They are cartoonists, as we would say, on the earth. But we grow fruits
and flowers, the former in varieties and richness unknown upon the
earth and the latter in delicate tints with blues and yellows, the only
primary strong tints the Martians admire.

"'Mechanical invention is discouraged, except as it assists astronomy.
Astronomy is the great profession. Cars, railroads and conveyances, as
you say on earth, do not exist. We walk or sail and float upon our
canals. Our industry is agriculture and building. Architecture is
studied and advanced beyond all you have ever known on the earth. Mars
is filled with beautiful cities. Its whole government consists in a
council at the City of Scandor, from which representatives issue to its
various departments. One is here in the City of Light. His motives are
always just. There are no parties, for there are no policies. Life is so
simple. Beauty and knowledge only rule us. Character, as you, as I, knew
it on the earth, does not exist. There are no temptations, and we live
as children of Light, in a sort of childhood of feeling, with great
gifts of mind. But even living is noble. There is indeed rivalry. Yes,
envy is with us. We worship God in great temples in services of song.
Sermons are never heard.

"'In this city the great designers live, also the men who work at the
deep problems of life and thought and matter; and the sculptors. It is
the next largest city to Scandor. Scandor is far away. I never saw it.
Glass work is done here and throughout Mars. Making the blue metal which
you see, quarrying stone and ore and coal for the smelters and glass
factories, the fabrication of dress material and fabrics for houses,
making our boats and canal ships, cutting down the forests in the
Martian highlands, cultivating fruits and flowers and the great wheat
fields are the chief industries, and there are lesser lines of work, as
the potteries and the instrument makers.

"'There are no industries in the City of Light. It is employed as I told
you. Its population is constantly changing, for spirits like you are
reincarnated here, and these new multitudes come and go. To-morrow, the
ships on the canals will carry many away. The spirits, as you did, when
they enter the city, wander as they will; they enter the houses, the
workshops, the laboratories, everything in obedience to their
instinctive choice. The people of the City of Light are therefore
largely engaged in caring for them as they fall into bodily forms,
clothing, feeding, housing them.

"'Each householder and all citizens report to the Registeries what
spirits have come to them, and whence they came, and the great diversion
and entertainment of our people is to listen to the stories of other
worlds, which these new arrivals bring. Memory does not survive long
and they soon forget their past history. It is best so, except in
fugitive and dreamlike fragments, unless they are great.
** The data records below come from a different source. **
(** [initAudio] up to its first await; without a worklet there is none and it
    runs to the end. *)
Definition initAudio (env : audio_env) (s : rx_state A R) : rx_state A R :=
  match phase s with
  | NotStarted =>
      if hasWorklet env then
        set_setup AwaitModule false (Some (pcm_new (PcmQueue := Q))) (opusDecoder s)
          (opusEncoder s) (pendingRxFrames s) [] s
      else
        initAudio_codecs env
          (set_setup AwaitModule false (Some (pcm_new (PcmQueue := Q))) (opusDecoder s)
             (opusEncoder s) (pendingRxFrames s) [] s)
  | _ => s
  end.

(** [initAudio] after [addModule] resolved ([ok]) or threw. *)
Definition initAudio_resume (env : audio_env) (ok : bool) (s : rx_state A R) : rx_state A R :=
  match phase s with
  | AwaitModule =>
      initAudio_codecs env
        (if ok then
           set_setup AwaitModule true (ringState s) (opusDecoder s) (opusEncoder s)
             (pendingRxFrames s) [LogWorkletActive] s
         else
           set_setup AwaitModule false (Some (pcm_new (PcmQueue := Q))) (opusDecoder s)
             (opusEncoder s) (pendingRxFrames s) [LogWorkletUnavailable] s)
  | _ => s
  end.

(** One tick of the ring diagnostic reporter. *)
Definition dropWatch (s : rx_state A R) (rep : reporter) : reporter * list rx_log :=
  match ringState s with
  | None => (rep, [])
  | Some r =>
      let '(totalDrops, totalUnderruns, avail) := pcm_stats (PcmQueue := Q) r in
      let dropDelta := (totalDrops - lastDropCount rep)%Z in
      let underrunDelta := (totalUnderruns - lastUnderrunSamples rep)%Z in
      let rxDelta := (rxFramesIn s - lastRxFramesIn rep)%Z in
      let decInDelta := (decodeIn s - lastDecodeIn rep)%Z in
      let decOutDelta := (decodeOut s - lastDecodeOut rep)%Z in
      let active := bool_decide (0 < rxDelta ∨ 0 < decInDelta ∨ 0 < decOutDelta
                                 ∨ 0 < underrunDelta)%Z in
      (Build_reporter
         (if decide (0 < dropDelta)%Z then totalDrops else lastDropCount rep)
         (if decide (0 < underrunDelta)%Z then totalUnderruns else lastUnderrunSamples rep)
         (if active then rxFramesIn s else lastRxFramesIn rep)
         (if active then decodeIn s else lastDecodeIn rep)
         (if active then decodeOut s else lastDecodeOut rep),
       (if decide (0 < dropDelta)%Z then [LogDropped dropDelta totalDrops] else [])
       ++ (if decide (0 < underrunDelta)%Z then [LogUnderran underrunDelta avail] else [])
       ++ (if active then [LogStages rxDelta decInDelta decOutDelta avail] else []))
  end.

(** ** Events after initialisation *)

Inductive rx_event :=
| EvFrame (f : rx_frame)
| EvPcm (pcm : list A)
| EvRead (count : nat).

(** A websocket frame, a decoded frame, or the audio node asking for samples;
    the second component is what is played. *)
Definition rx_step (s : rx_state A R) (e : rx_event) : rx_state A R * list A :=
  match e with
  | EvFrame f => (decodeAndPlay f s, [])
  | EvPcm pcm => (decoder_output true pcm s, [])
  | EvRead count =>
      match ringState s with
      | None => (s, [])
      | Some r =>
          let '(r', out) := pcm_read (PcmQueue := Q) r count in
          (mk_rx (phase s) (useWorklet s) (Some r') (opusDecoder s) (opusEncoder s)
             (rxFramesIn s) (decodeIn s) (decodeOut s) (lastDecodeCh s) (lastDecodeIP s)
             (rxTimestamp s) (pendingRxFrames s) (replay s) (submitted s) (notified s) (log s),
           out)
      end
  end.

(** The writes and reads an event sequence asks of the ring. *)
Definition ring_ops (es : list rx_event) : list (pcm_op (A := A)) :=
  omap (λ e, match e with
             | EvFrame _ => None
             | EvPcm pcm => Some (OpWrite pcm)
             | EvRead count => Some (OpRead count)
             end) es.

(** Two chunks come from the same channel and speaker. *)
Definition same_source (a b : rx_chunk) : Prop :=
  f_ch (c_frame a) = f_ch (c_frame b) ∧ f_ip (c_frame a) = f_ip (c_frame b).

#[export] Instance same_source_dec a b : Decision (same_source a b).
Proof. unfold same_source. apply _. Defined.

(** A chunk after another restarts at zero, or continues the same source 20 ms
    later. *)
Definition stamp_ok (a b : rx_chunk) : Prop :=
  c_timestamp b = 0%Z ∨ (same_source a b ∧ c_timestamp b = (c_timestamp a + 20000)%Z).

(** The same when every chunk was accepted: the source decides which. *)
Definition stamp_exact (a b : rx_chunk) : Prop :=
  c_timestamp b = if decide (same_source a b) then (c_timestamp a + 20000)%Z else 0%Z.

Definition adjacent (P : rx_chunk → rx_chunk → Prop) (l : list rx_chunk) : Prop :=
  ∀ i a b, l !! i = Some a → l !! S i = Some b → P a b.
End Rx.

(** ** Lemmas *)

Section Lemmas.
Context {A R : Type} {zero : A} (nan : A) (Q : PcmQueue A R zero).
Context (decode_throws : rx_chunk → bool).
#[local] Abbreviation play := (decodeAndPlay (A := A) (R := R) decode_throws).
Implicit Types (s : rx_state A R) (fs : list rx_frame).

Lemma decodeAndPlay_frame f s :
  phase (play f s) = phase s ∧ ringState (play f s) = ringState s
  ∧ opusDecoder (play f s) = opusDecoder s ∧ useWorklet (play f s) = useWorklet s
  ∧ opusEncoder (play f s) = opusEncoder s.
Proof.
  unfold decodeAndPlay. destruct (opusDecoder s) as [[]|]; [|done..].
  by case_match.
Qed.

Lemma play_all_frame fs s :
  let s' := foldl (λ s f, play f s) s fs in
  phase s' = phase s ∧ ringState s' = ringState s ∧ opusDecoder s' = opusDecoder s.
Proof.
  revert s. induction fs as [|f fs IH]; intros s; [done|].
  destruct (decodeAndPlay_frame f s) as (H1 & H2 & H3 & _). simpl.
  destruct (IH (play f s)) as (-> & -> & ->). by rewrite H1, H2, H3.
Qed.

(** Submitting a frame makes its source the current one, even when it throws. *)
Lemma play_source f s :
  opusDecoder s = Some Configured →
  lastDecodeCh (play f s) = f_ch f ∧ lastDecodeIP (play f s) = f_ip f
  ∧ replay (play f s) = replay s.
Proof. intros Hd. unfold decodeAndPlay. rewrite Hd. by case_match. Qed.
Lemma octet_no_dot a : octet a → no_dot (pretty a) = true.
Proof.
  intros Ha. assert (forallb (λ n, no_dot (pretty (Z.of_nat n))) (seq 0 256) = true) as H
    by (vm_compute; reflexivity).
  rewrite forallb_forall in H. specialize (H (Z.to_nat a)). unfold octet in Ha.
  rewrite Z2Nat.id in H by lia. apply H, in_seq. lia.
Qed.

Lemma dotted_inj a b c d a' b' c' d' :
  octet a → octet b → octet c → octet a' → octet b' → octet c' →
  dotted a b c d = dotted a' b' c' d' → a = a' ∧ b = b' ∧ c = c' ∧ d = d'.
Proof.
  intros Ha Hb Hc Ha' Hb' Hc' H. unfold dotted in H.
  apply cut_at_dot in H as [H1 H]; [|by apply octet_no_dot..].
  apply cut_at_dot in H as [H2 H]; [|by apply octet_no_dot..].
  apply cut_at_dot in H as [H3 H]; [|by apply octet_no_dot..].
  by apply (inj pretty) in H1, H2, H3, H.
Qed.

(** The header of a frame with its payload. *)
Definition rx_frame_bytes (msg : AudioRXMessage) (payload : list Z) : list Z :=
  [MSG_RX_AUDIO; Channel msg] ++ be32 (SSRC msg) ++ be16 (Seq msg)
  ++ [(SrcIP msg).1.1.1; (SrcIP msg).1.1.2; (SrcIP msg).1.2; (SrcIP msg).2] ++ payload.

Lemma encoded_frame dst msg buf n :
  EncodeAudioRX dst msg = Some (buf, n) →
  n = AudioRXHeaderSize + length (OpusData msg) ∧ length buf = length dst
  ∧ take n buf = rx_frame_bytes msg (take (length dst - AudioRXHeaderSize) (OpusData msg)).
Proof.
  unfold EncodeAudioRX. case_decide as Hl; [done|]. unfold AudioRXHeaderSize in *.
  destruct msg as [ch ssrc sq [[[a b] c] d] opus]. simpl. intros [= <- <-].
  split_and?; [done| |].
  - simpl. rewrite length_app, length_drop, length_take. lia.
  - unfold rx_frame_bytes. simpl. do 12 f_equal. rewrite take_app.
    destruct (decide (length opus ≤ length dst - 12)).
    + rewrite (take_ge opus (length dst - 12)) by lia.
      by rewrite take_ge, Nat.sub_diag, app_nil_r by lia.
    + rewrite (drop_ge dst) by (rewrite length_take; lia).
      by rewrite take_nil, app_nil_r, take_ge by (rewrite length_take; lia).
Qed.

Lemma encoded_some dst msg :
  AudioRXHeaderSize ≤ length dst ↔ is_Some (EncodeAudioRX dst msg).
Proof.
  unfold EncodeAudioRX. case_decide; [split; [lia|by intros [? ?]]|].
  destruct (SrcIP msg) as [[[a b] c] d]. split; [by eexists|lia].
Qed.

(** ** Properties *)

(** C6: the two ends of the protocol agree.  A frame the server encodes into a
    buffer that holds it reaches [onRxAudio] with its channel, its payload and
    its source address as a dotted quad, whatever the buffer held before, and a
    frame without payload is dropped; two sources have the same text only if
    they are the same address.  Encoding into a shorter buffer panics exactly
    when the header does not fit, and otherwise sends the part of the payload
    that fits, never anything else.  What the page sends decodes in the server
    to the channel and switch position that were meant, and to the encoded
    audio. *)
Theorem ws_protocol_agrees (s : ws_state) (dst : list Z) (msg : AudioRXMessage)
    (type ch : Z) (on : bool) (encoded : list Z) (a b c d a' b' c' d' : Z) :
  (EncodeAudioRX dst msg = None ↔ length dst < AudioRXHeaderSize)
  ∧ (∀ buf n, EncodeAudioRX dst msg = Some (buf, n) →
       let opus := take (length dst - AudioRXHeaderSize) (OpusData msg) in
       (AudioRXHeaderSize + length (OpusData msg) ≤ length dst → opus = OpusData msg)
       ∧ length buf = length dst
       ∧ n = AudioRXHeaderSize + length (OpusData msg)
       ∧ out (on_message (ArrayBuffer (take n buf)) s)
         = out s ++ (if rxAudio (cbs s) && bool_decide (opus ≠ [])
                     then [RxAudio (Channel msg)
                             (dotted (SrcIP msg).1.1.1 (SrcIP msg).1.1.2 (SrcIP msg).1.2 (SrcIP msg).2)
                             opus]
                     else []))
  ∧ (octet a → octet b → octet c → octet a' → octet b' → octet c' →
     dotted a b c d = dotted a' b' c' d' → (a, b, c, d) = (a', b', c', d'))
  ∧ (octet ch → DecodeToggle (toggle_bytes type ch on) = Some (ch, on))
  ∧ ExtractAudioTXPayload (tx_frame encoded) = (if encoded is [] then None else Some encoded).
Proof.
  split_and?.
  - rewrite eq_None_not_Some, <- encoded_some. lia.
  - intros buf n (Hn & Hlen & Hf)%encoded_frame opus.
    split_and?; [intros; apply take_ge; lia|done|done|]. rewrite Hf. fold opus.
    simpl. unfold parse_rx. simpl. clear Hf. destruct opus as [|x opus].
    + rewrite decide_False by (simpl; lia). simpl. by rewrite andb_false_r, app_nil_r.
    + rewrite decide_True by (split; [done|simpl; lia]). simpl.
      rewrite andb_true_r.
      destruct (rxAudio (cbs s)); simpl; by rewrite ?app_nil_r.
  - intros Ha Hb Hc Ha' Hb' Hc' H.
    by destruct (dotted_inj a b c d a' b' c' d' Ha Hb Hc Ha' Hb' Hc' H) as (-> & -> & -> & ->).
  - intros [H1 H2]. unfold toggle_bytes, uint8. simpl. rewrite (Z.mod_small ch) by lia.
    by destruct on.
  - destruct encoded; [done|]. unfold ExtractAudioTXPayload, tx_frame. simpl. done.
Qed.

(** C7: whatever the consumer and the browser do, in whatever order, at most one
    socket is connecting or open, and it is the one frames are sent on; and a
    module that was not disconnected never gets stuck without a connection: once
    its current socket has closed, the timer brings up a new one. *)
Theorem ws_one_connection https host s :
  rtc (step https host) ws_init s →
  (∀ i k, sockets s !! i = Some k → live (readyState k) = true → ws s = Some i)
  ∧ (∀ data, send data s ≠ s → ∃ i, ws s = Some i ∧ ready_is (λ r, bool_decide (r = OPEN)) i s = true
       ∧ out (send data s) = out s ++ [SentTo i data])
  ∧ (∀ i, ws s = Some i → is_live s = false →
       ∃ es s', es ∈ [[ETimer]; [EClosed i; ETimer]] ∧ run https host es s = Some s'
         ∧ is_live s' = true).
Proof.
  intros Hi%ws_inv_reachable. split_and?; [apply Hi| |].
  - intros data. unfold send, isOpen, current. destruct (ws s) as [i|] eqn:Hw; [|done]. simpl.
    unfold ready_is. destruct (sockets s !! i) as [k|] eqn:Hk; simpl; [|done].
    destruct (bool_decide (readyState k = OPEN)) eqn:Ho; [|done]. intros _. exists i. by rewrite Hk.
  - intros i Hw Hl.
    assert (∀ s', is_live (connect https host s') = true) as Hc.
    { intros s'. destruct (is_live s') eqn:Hl'; [by unfold connect; rewrite Hl'|].
      destruct (connect_fields https host s' Hl') as (k & Hr & _ & Hs & Hw' & _).
      apply is_live_spec. exists (length (sockets s')), k.
      rewrite Hw', Hs, lookup_app_r, Nat.sub_diag by lia. by rewrite Hr. }
    destruct (proj2 Hi i Hw) as (k & Hk & Ho & Ht).
    unfold is_live, current in Hl. rewrite Hw in Hl. simpl in Hl. rewrite Hk in Hl.
    destruct (readyState k) eqn:Hr; [done|done| |].
    + eexists [EClosed i; ETimer], _. split; [set_solver|]. simpl.
      unfold ready_is. rewrite Hk, Hr. simpl. unfold handler. rewrite Hk, Ho.
      destruct (on_close_fields (moves CLOSED i s)) as (_ & _ & ->). split; [done|apply Hc].
    + eexists [ETimer], _. split; [set_solver|]. simpl. rewrite Ht by done.
      split; [done|apply Hc].
Qed.

Lemma down_fire https host n e s :
  down n s → enabled e s = true → passive e = true →
  down n (fire https host e s)
  ∧ ∃ os, out (fire https host e s) = out s ++ os ∧ Forall quiet os.
Proof.
  intros (Hn & Hw & Ht & Hk) He Hp.
  assert (∀ P i, ready_is P i s = true → (∀ r, P r = true → live r = true) → False) as Hdead.
  { intros P i (k & Hki & Hr)%ready_is_spec HP. apply Hk in Hki as [Hl _].
    by rewrite (HP _ Hr) in Hl. }
  destruct e as [c| | |data|i|i|i|i|i data|]; simpl in *; try done.
  - unfold send. rewrite Hw. split; [done|]. exists []. by rewrite app_nil_r.
  - exfalso. eapply Hdead; [exact He|]. intros r Hr. by apply bool_decide_eq_true in Hr as ->.
  - exfalso. by eapply Hdead.
  - apply ready_is_spec in He as (k & Hki & Hr%negb_true_iff%bool_decide_eq_false).
    unfold handler. rewrite Hki. destruct (Hk i k Hki) as [_ [Hb|Ho]]; [done|]. rewrite Ho.
    split; [|exists []; by rewrite app_nil_r].
    unfold down. split_and?; [simpl; by rewrite length_alter|done|done|].
    intros j k' Hj. rewrite moves_lookup in Hj. case_decide; [|by apply (Hk j)].
    rewrite Hki in Hj. injection Hj as <-. split; [done|by left].
  - destruct (handler onerror i s); [|split; [done|exists []; by rewrite app_nil_r]].
    split; [done|]. unfold on_error. simpl. destruct (logged (cbs s)), (error (cbs s)); simpl.
    + eexists [_; _]. rewrite <- app_assoc. split; [done|by repeat constructor].
    + eexists [_]. split; [done|by repeat constructor].
    + eexists [_]. split; [done|by repeat constructor].
    + exists []. by rewrite app_nil_r.
  - exfalso. eapply Hdead; [exact He|]. intros r Hr. by apply bool_decide_eq_true in Hr as ->.
  - congruence.
Qed.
"'According to their desire or aptitudes, the spirits are sent away when
Martianized to the different parts of Mars, and many stay here with us
in the workshops and laboratories.

"'Besides Music, the people of Mars delight in recitation, and in the
City of Scandor I hear there are great theatres or public places where
recitations and concerts and even noble operas are held. Many of these
are brought to us by great spirits from other worlds, their own works in
poetry or prose or music. In Scandor there are great orchestras with all
the instruments we had upon the earth, and the paper, Dia, is published
there, which is read everywhere in Mars. There are few books, no schools
in the common sense. The thinkers have assemblies and there are
announcements and explanations of discoveries.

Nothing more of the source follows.